*Instructions to follow*: Whenever a line in the data contains "pandas", show that line.

= = = = = = =

(** * sheetcombine.py: the pitcher-statistics enrichment job

    A shallow embedding of [src/sheetcombine.py].  The script is a
    sequential batch job: it reads a schedule, resolves each probable
    pitcher to an identifier (memoised in the module-level dictionary
    [cache_player_ids]), retrieves nine pitching metrics with a bounded retry
    loop, assembles one flat row per game and overwrites a spreadsheet
    range.

    The remote collaborators (the statistics service and the spreadsheet
    service) are not part of the script, and neither is pandas' parser for
    the strings that are not plain decimals.  They are taken as an
    environment [env] of response functions; a response of a service may
    depend on everything the job did before (the trace of events), so the
    results hold for every deterministic behaviour of the services. *)

Set Warnings "-inexact-float".
From Stdlib Require Import ZArith String List Ascii PrimFloat FloatOps SpecFloat.
From stdpp Require Import gmap strings list.

Local Open Scope Z_scope.
Local Open Scope string_scope.
Local Open Scope list_scope.

(** ** Python values and exceptions *)

(** The values that travel through rows and statistics mappings. *)
Inductive pyval : Type :=
| VNone
| VInt (n : Z)
| VFloat (x : float)
| VStr (s : string).

(** The exceptions the script can meet.  [ServiceError] stands for whatever
    an external call raises. *)
Inductive exn : Type :=
| UnboundLocalError (var : string)
| KeyError (key : string)
| IndexError
| AttributeError (attr : string)
| ValueError
| ServiceError (msg : string).

Inductive result (A : Type) : Type :=
| Ok (a : A)
| Raise (e : exn).
Arguments Ok {A} a.
Arguments Raise {A} e.

(** The numbers pandas' parser produces: an integer or a float (NaN for
    what does not parse). *)
Inductive number : Type :=
| NInt (n : Z)
| NFloat (x : float).

(** ** Data model *)

(** One entry of the roster listing, [player['fullName']] and
    [player['id']]; [None] is a missing key. *)
Record player : Type := {
  fullName : option string;
  person_id : option Z
}.

(** One entry of [data['stats']]: its ['stats'] member is a mapping, or an
    object without a [get] method. *)
Inductive split : Type :=
| SplitStats (stats : gmap string pyval)
| SplitOpaque.

(** A scheduled game.  The pitcher names are read with
    [game.get(key, '')], so the key may be missing. *)
Record game : Type := {
  game_id : pyval;
  away_name : pyval;
  home_name : pyval;
  away_probable_pitcher : option string;
  home_probable_pitcher : option string
}.

(** What the script prints. *)
Inductive message : Type :=
| MsgPlayerIdError (player_name : string) (e : exn)
| MsgStatsError (player_id : Z) (attempt_number : Z) (e : exn)
| MsgCleared
| MsgClearFailed (e : exn)
| MsgUpdated
| MsgUpdateFailed (e : exn).

(** The observable actions of the job, in the order they happen. *)
Inductive event : Type :=
| EvSchedule (start_date end_date : string)
| EvRosterFetch (season : Z)
| EvStatsRequest (player_id season : Z)
| EvPrint (m : message)
| EvSleep (milliseconds : Z)
| EvBuildService
| EvClear (range : string)
| EvUpdate (range : string) (values : list (list pyval)).

(** The external collaborators.  Each response is a function of the trace
    of events that precede the call. *)
Record env : Type := {
  schedule : list event -> string -> string -> result (list game);
  sports_players : list event -> Z -> result (list player);
  player_stat_data : list event -> Z -> Z -> result (list split);
  build_service : list event -> result unit;
  values_clear : list event -> result unit;
  values_update : list event -> list (list pyval) -> result unit;
  to_numeric : string -> number
}.

(** The mutable state of a run: the module-level cache and the trace. *)
Record state : Type := {
  cache_player_ids : gmap string Z;
  trace : list event
}.

Definition initial_state : state :=
  {| cache_player_ids := ∅; trace := [] |}.

(** ** A state and exception monad *)

Definition M (A : Type) : Type := state -> result A * state.

Definition ret {A} (a : A) : M A := fun st => (Ok a, st).

Definition raise {A} (e : exn) : M A := fun st => (Raise e, st).

Definition bind {A B} (m : M A) (k : A -> M B) : M B :=
  fun st =>
    match m st with
    | (Ok a, st') => k a st'
    | (Raise e, st') => (Raise e, st')
    end.
(** The callback of [savedState.routes.forEach]; [None] when
    [state.routes[state.routes.length - 1]] is undefined and setting its
    colour throws. *)
Definition restore_route (savedRoute : SavedRoute) (s : GameState) : option GameState :=
  let s := (GameEngine.addRoute s).2 in
  let last_index := (length (routes s) - 1)%nat in
  match routes s !! last_index with
  | None => None
  | Some route =>
      let route :=
        mkRoute
          (stops route
           ++ map (fun stop => mkStop (stop_x stop) (stop_y stop)) (saved_stops savedRoute))
          (buses route) (saved_color savedRoute) in
      let s := GameEngine.set_routes (<[last_index := route]> (routes s)) s in
      let currentBusCount := length (buses route) in
      let targetBusCount := busCount savedRoute in
      let s :=
        Nat.iter (targetBusCount - currentBusCount)
          (fun s => (GameEngine.addBusToRoute last_index s).2) s in
      let s :=
        Nat.iter (currentBusCount - targetBusCount)
          (GameEngine.removeBusFromRoute last_index) s in
      Some (GameEngine.set_routes
              (alter (fun route =>
                        RouteManager.set_buses (imap (reset_bus (stops route)) (buses route)) route)
                 last_index (routes s)) s)
  end.

Fixpoint restore_routes (saved : list SavedRoute) (s : GameState) : option GameState :=
  match saved with
  | [] => Some s
  | savedRoute :: rest =>
      match restore_route savedRoute s with
      | None => None
      | Some s => restore_routes rest s
      end
  end.

(** [state.routes = []] and the loop over [savedState.routes]. *)
Definition restoreRoutes (saved : list SavedRoute) (s : GameState) : option GameState :=
  restore_routes saved (GameEngine.set_routes [] s).

End GameStateSerializer.

(** What rebuilding the saved routes costs: a route with its first bus,
    and each further bus. *)
Definition rebuild_cost (saved : list GameStateSerializer.SavedRoute) : Q :=
  foldr (fun r acc =>
           (ROUTE_COST + BUS_COST * inject_Z (Z.of_nat (GameStateSerializer.busCount r)) + acc)%Q)
    0%Q saved.

(** [charged cost s s']: [cost] moved from money to the capital invested
    and nothing else of the game changed but the routes. *)
Definition charged (cost : Q) (s s' : GameState) : Prop :=
  (money (economics s') == money (economics s) - cost)%Q /\
  (totalCapitalInvested (economics s') == totalCapitalInvested (economics s) + cost)%Q /\
  totalIncome (economics s') = totalIncome (economics s) /\
  ticketPrice (economics s') = ticketPrice (economics s) /\
  npcs s' = npcs s /\ objects s' = objects s /\ stats s' = stats s /\ time s' = time s /\
  activeRouteIndex s' = activeRouteIndex s.

Lemma charged_trans c1 c2 s1 s2 s3 :
  charged c1 s1 s2 -> charged c2 s2 s3 -> charged (c1 + c2) s1 s3.
Proof.
  unfold charged. intros (H1 & H2 & ?) (H3 & H4 & ?). split_and!; try (intuition congruence).
  - rewrite H3, H1. ring.
  - rewrite H4, H2. ring.
Qed.

Lemma charged_Qeq c c' s s' : (c == c')%Q -> charged c s s' -> charged c' s s'.
Proof. unfold charged. intros Hc (H1 & H2 & ?). split_and!; try tauto; lra. Qed.

Lemma charged_set_routes rs s : charged 0 s (GameEngine.set_routes rs s).
Proof. unfold charged. simpl. split_and!; try done; ring. Qed.

Lemma nat_iter_addBusToRoute (k : nat) :
  forall (idx : nat) (s : GameState) (route : Route),
    routes s !! idx = Some route ->
    length (buses route) + k <= GameEngine.MAX_BUSES_PER_ROUTE ->
    (BUS_COST * inject_Z (Z.of_nat k) <= money (economics s))%Q ->
    Forall (fun bus => passengers bus = []) (buses route) ->
    exists bs,
      routes (Nat.iter k (fun s => (GameEngine.addBusToRoute idx s).2) s)
      = <[idx := mkRoute (stops route) bs (color route)]> (routes s) /\
      length bs = length (buses route) + k /\
      Forall (fun bus => passengers bus = []) bs /\
      charged (BUS_COST * inject_Z (Z.of_nat k)) s
        (Nat.iter k (fun s => (GameEngine.addBusToRoute idx s).2) s).
Proof.
  induction k as [|k IH]; intros idx s route Hr Hmax Hmoney Hempty.
  { exists (buses route). simpl. split_and!; [| lia | done |].
    - destruct route. by rewrite list_insert_id.
    - unfold charged. split_and!; try done; simpl; ring. }
  assert (Hk : (inject_Z (Z.of_nat (S k)) == inject_Z (Z.of_nat k) + 1)%Q).
  { rewrite Nat2Z.inj_succ, <- Z.add_1_r, inject_Z_plus. reflexivity. }
  rewrite Hk in Hmoney. unfold BUS_COST in Hmoney.
  assert (Hnat : (0 <= inject_Z (Z.of_nat k))%Q).
  { change 0%Q with (inject_Z 0). rewrite <- Zle_Qle. lia. }
  destruct (IH idx s route Hr) as (bs & Hroutes & Hlen & Hbs & Hch);
    [lia | unfold BUS_COST; lra | done |].
  simpl Nat.iter. set (s1 := Nat.iter k _ s) in *.
  assert (Hr1 : routes s1 !! idx = Some (mkRoute (stops route) bs (color route))).
  { rewrite Hroutes. apply list_lookup_insert_eq. by eapply lookup_lt_Some. }
  unfold GameEngine.addBusToRoute. rewrite Hr1. cbn [buses stops color].
  destruct (GameEngine.MAX_BUSES_PER_ROUTE <=? length bs) eqn:Hfull.
  { apply Nat.leb_le in Hfull. lia. }
  destruct Hch as (Hm & Hch).
  destruct (Qlt_le_dec (money (economics s1)) BUS_COST) as [Hpoor|Hrich].
  { rewrite Hm in Hpoor. unfold BUS_COST in Hpoor. lra. }
  cbn [snd]. unfold GameEngine.set_routes at 1. cbn [routes GameEngine.pay].
  eexists. split_and!.
  - rewrite Hroutes, list_insert_insert_eq. unfold RouteManager.set_buses.
    cbn [buses stops color]. reflexivity.
  - rewrite length_app, Hlen. simpl. lia.
  - apply Forall_app. split; [done|]. constructor; [|done]. by case_match.
  - unfold charged in *. simpl. destruct Hch as (Ht & ?). split_and!; try tauto.
    + rewrite Hm, Hk. ring.
    + rewrite Ht, Hk. ring.
Qed.

(** [parked route]: every bus of the route is empty, and when the route has
    stops bus [i] stands at stop [i mod stops.length] with no path. *)
Definition parked (route : Route) : Prop :=
  forall i bus, buses route !! i = Some bus ->
    passengers bus = [] /\
    forall stop, stops route !! (i mod length (stops route)) = Some stop ->
      currentStopIndex bus = i mod length (stops route) /\
      bus_x bus = inject_Z (stop_x stop * 30 + 15) /\
      bus_y bus = inject_Z (stop_y stop * 30 + 15) /\
      bus_path bus = [] /\ pathIndex bus = 0.

Lemma map_mkStop_id (l : list Stop) :
  map (fun stop => mkStop (stop_x stop) (stop_y stop)) l = l.
Proof. induction l as [|[x y] l IH]; simpl; [done | by rewrite IH]. Qed.

Lemma rebuild_cost_nonneg saved : (0 <= rebuild_cost saved)%Q.
Proof.
  induction saved as [|r saved IH]; simpl; [lra|].
  assert (0 <= inject_Z (Z.of_nat (GameStateSerializer.busCount r)))%Q.
  { change 0%Q with (inject_Z 0). rewrite <- Zle_Qle. lia. }
  unfold ROUTE_COST, BUS_COST. nra.
Qed.

Lemma imap_reset_bus_parked (l : list Stop) (bs : list Bus) (c : nat) :
  Forall (fun bus => passengers bus = []) bs ->
  parked (mkRoute l (imap (GameStateSerializer.reset_bus l) bs) c).
Proof.
  intros Hbs i bus. cbn [buses stops]. rewrite list_lookup_imap.
  destruct (bs !! i) as [b|] eqn:Hb; [|done]. intros [= <-].
  pose proof (proj1 (Forall_lookup _ _) Hbs i b Hb) as Hempty.
  unfold GameStateSerializer.reset_bus.
  destruct (0 <? length l) eqn:Hlen.
  - apply Nat.ltb_lt in Hlen.
    destruct (l !! (i mod length l)) as [stop|] eqn:Hstop.
    + simpl. split; [done|]. by intros ? [= <-].
    + apply lookup_ge_None in Hstop.
      pose proof (Nat.mod_upper_bound i (length l)). lia.
  - split; [done|]. apply Nat.ltb_ge in Hlen.
    intros stop Hstop. apply lookup_lt_Some in Hstop. lia.
Qed.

= = = = = = =

*Task response*:
    service) are not part of the script, and neither is pandas' parser for
(** The numbers pandas' parser produces: an integer or a float (NaN for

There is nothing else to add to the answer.